In a significant development in Nigeria’s banking industry, shareholders of Providus Bank and Unity Bank have endorsed the proposed business combination of the two financial institutions.
The approval, which was given at an Extraordinary General Meeting (EGM) held on Friday, marks a major milestone in the merger process.
The merger is expected to create a stronger and more resilient bank with a wider reach and capacity to support businesses, households and government at all levels. The combined entity will have approximately 230 branches nationwide, making it one of the banks with the most extensive branch networks in Nigeria.
According to a statement jointly signed by the management of Providus Bank and Unity Bank, the merger will not only safeguard jobs but also create new opportunities within a bigger and stronger institution.
The banks expressed appreciation to the Central Bank of Nigeria (CBN) for its foresight and commitment to building a stronger financial system.
The CBN’s support for the merger has reinforced its vision of a sector anchored on resilience and customer confidence, inspiring confidence in businesses, investors, and everyday Nigerians.
“The banks believe that the merger will help drive sustainable growth and support Nigeria’s transition into a trillion-dollar economy.
“The enlarged bank will combine the strengths of both institutions, with Unity Bank’s proud legacy and Providus Bank’s innovative digital banking platforms and customer-centric service excellence,” the statement noted.

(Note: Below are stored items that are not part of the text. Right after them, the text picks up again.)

(** [PyUnicode_DATA], [PyUnicode_GET_LENGTH * PyUnicode_KIND] bytes. *)
Definition str_data (s : string) : list Z :=
  let cps := utf8_code_points (map (fun c => Z.of_nat (nat_of_ascii c)) (list_ascii_of_string s)) in
  let k := str_kind cps in
  flat_map (fun cp => map (fun i => Z.land (Z.shiftr cp (8 * Z.of_nat i)) 255) (seq 0 k)) cps.

(** [hash(s)] as the [size_t] the set uses: [_Py_HashBytes] gives 0 for
    the empty string and maps -1 to -2. *)
Definition str_hash (s : string) : Z :=
  match str_data s with
  | [] => 0
  | data => let x := siphash13 0 0 data in if Z.eqb x mask64 then mask64 - 1 else x
  end.

(** A [PySetObject]: the table of entries ([None] for an unused slot,
    otherwise the key and its hash), [mask] = size - 1, [fill], [used]. *)
Record pyset := mkPyset {
  ps_table : list (option (string * Z));
  ps_mask : Z;
  ps_fill : Z;
  ps_used : Z
}.

(** [set()]: [PySet_MINSIZE] = 8 slots. *)
Definition pyset_empty : pyset := mkPyset (repeat None 8) 7 0 0.

Definition slot (t : list (option (string * Z))) (i : Z) : option (string * Z) :=
  nth (Z.to_nat i) t None.

Inductive probe_result := PUnused (j : Z) | PActive | PContinue.

(** The [do { ... entry++; } while (probes--)] scan of [set_add_entry]
    over slots [j], [j + 1], ..., [j + probes]. *)
Fixpoint probe_add (t : list (option (string * Z))) (key : string) (h j : Z) (probes : nat)
  : probe_result :=
  match slot t j with
  | None => PUnused j
  | Some (k', h') =>
      if Z.eqb h' h && String.eqb k' key then PActive
      else match probes with
           | O => PContinue
           | S p => probe_add t key h (j + 1) p
           end
  end.

(** The [for (j = 0; j < LINEAR_PROBES; j++)] scan of [set_insert_clean]
    over the slots after [j]. *)
Fixpoint probe_clean (t : list (option (string * Z))) (j : Z) (probes : nat) : option Z :=
  match probes with
  | O => None
  | S p => match slot t (j + 1) with None => Some (j + 1) | Some _ => probe_clean t (j + 1) p end
  end.

(** The probe sequence of [set_insert_clean]; the fuel exceeds the number
    of slots, and the probe sequence reaches a free slot before. *)
Fixpoint insert_clean_loop (fuel : nat) (t : list (option (string * Z))) (mask h i perturb : Z) : Z :=
  match fuel with
  | O => i
  | S f =>
      match slot t i with
      | None => i
      | Some _ =>
          match (if i + 9 <=? mask then probe_clean t i 9 else None) with
          | Some j => j
          | None =>
              let perturb := Z.shiftr perturb 5 in
              insert_clean_loop f t mask h (Z.land (i * 5 + 1 + perturb) mask) perturb
          end
      end
  end.

Definition set_insert_clean (t : list (option (string * Z))) (mask : Z) (e : string * Z)
  : list (option (string * Z)) :=
  let i := insert_clean_loop (S (Z.to_nat mask) + 64)%nat t mask e.2 (Z.land e.2 mask) e.2 in
  <[Z.to_nat i := Some e]> t.

(** [while (newsize <= (size_t)minused) newsize <<= 1;] *)
Fixpoint new_size (fuel : nat) (newsize minused : Z) : Z :=
  match fuel with
  | O => newsize
  | S f => if newsize <=? minused then new_size f (Z.shiftl newsize 1) minused else newsize
  end.

(** [set_table_resize]: the entries move to a fresh table, in the order of
    the old one. *)
Definition set_table_resize (s : pyset) (minused : Z) : pyset :=
  let newsize := new_size 64 8 minused in
  let newmask := newsize - 1 in
  let t := fold_left (fun t e => match e with Some e => set_insert_clean t newmask e | None => t end)
                     (ps_table s) (repeat None (Z.to_nat newsize)) in
  mkPyset t newmask (ps_used s) (ps_used s).

(** The probe loop of [set_add_entry], from slot [i]. *)
Fixpoint add_loop (fuel : nat) (s : pyset) (key : string) (h i perturb : Z) : pyset :=
  match fuel with
  | O => s
  | S f =>
      let mask := ps_mask s in
      let probes := if i + 9 <=? mask then 9%nat else 0%nat in
      match probe_add (ps_table s) key h i probes with
      | PActive => s
      | PUnused j =>
          let s := mkPyset (<[Z.to_nat j := Some (key, h)]> (ps_table s)) mask
                           (ps_fill s + 1) (ps_used s + 1) in
          if ps_fill s * 5 <? mask * 3 then s
          else set_table_resize s (if ps_used s >? 50000 then ps_used s * 2 else ps_used s * 4)
      | PContinue =>
          let perturb := Z.shiftr perturb 5 in
          add_loop f s key h (Z.land (i * 5 + 1 + perturb) mask) perturb
      end
  end.

(** [seen_jobs.add(key)] *)
Definition pyset_add (s : pyset) (key : string) : pyset :=
  let h := str_hash key in
  add_loop (S (Z.to_nat (ps_mask s)) + 64)%nat s key h (Z.land h (ps_mask s)) h.

(** [list(s)]: the keys, slot by slot. *)
Definition pyset_list (s : pyset) : list string :=
  omap (fun e => option_map fst e) (ps_table s).
End CPythonSet.

(** [load_state] building the set one [str] at a time. *)
Definition pyset_load_state (f : state_file) : pyset :=
  match f with
  | FJson (JArr l) => fold_left pyset_add (map py_str l) pyset_empty
  | FJson (JObj kvs) => fold_left pyset_add (map fst kvs) pyset_empty
  | FJson (JStr s) =>
      fold_left pyset_add (map (fun c => String c EmptyString) (list_ascii_of_string s)) pyset_empty
  | _ => pyset_empty
  end.

(** [main] with its seen set as the CPython [set]: [load_state] builds it,
    and line 459 adds the id of each record sent, in the order they are
    sent.  Membership, which is all the loop reads, depends on the contents
    only, so [reconcile] decides what is sent.  The result is the ids sent,
    in order, and the list line 413 dumps ([None] when nothing is saved). *)
Definition main_run_cpython (search_location : string) (exclude_kws : list string)
           (all_found_jobs : list job) (file0 : state_file)
  : res (list string * option (list string)) :=
  let! st := reconcile search_location exclude_kws all_found_jobs (load_state file0) in
  let seen_jobs := fold_left pyset_add (map j_id (sent st)) (pyset_load_state file0) in
  if Nat.eqb (new_count st) 0 then Ok (map j_id (sent st), None)
  else Ok (map j_id (sent st), Some (py_last 2000 (pyset_list seen_jobs))).

(* ------------------------------------------------------------------ *)
(** ** Auxiliary definitions of the properties and their instances *)

Definition has_id (k : string) (j : job) : bool := String.eqb (j_id j) k.

(** The number of records the loop has counted, whatever the outcome. *)
Definition loop_total (st : loop_state) : nat :=
  new_count st + skipped_not_location st + skipped_automation st.

(** Every entry of the dedup dict is keyed by its record's id, keys unique. *)
Definition dict_ok (d : list (string * job)) : Prop :=
  Forall (fun kv => j_id kv.2 = kv.1) d /\ NoDup (map fst d).

(** Outcomes the loop retries: 403, 429 and [RequestException]. *)
Definition retryable (r : response) : bool :=
  match r with
  | Resp code _ => Z.eqb code 403 || Z.eqb code 429
  | NetworkError => true
  end.

(** A field [job.get(f) or ''] turns into [''] when it is absent or empty. *)
Definition absent_or_empty (v : json) : Prop := v = JNull \/ v = JStr "".

Definition unknown_location_job : job :=
  mkJob "50123456" (JStr "Manual QA Tester") (JStr "Acme") (JStr "Unknown") (JStr "N/A")
        "https://www.seek.co.nz/job/50123456" (JStr "Unknown").

(** The six fields the claim speaks about. *)
Definition claimed_fields (j : job) : string * json * json * json * json * json :=
  (j_id j, j_title j, j_advertiser j, j_location j, j_salary j, j_listingDate j).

The merger is expected to create an institution of scale and substance that will give confidence to customers, strength to the financial system, and create opportunities for Nigerians as well as usher in a new chapter for the banking industry, with a bank that is bigger in ambition, broader in reach, and stronger in capacity.
The banks’ managements have assured that the success of the merger rests not only on systems and balance sheets but also on people, and their contributions will be safeguarded and celebrated.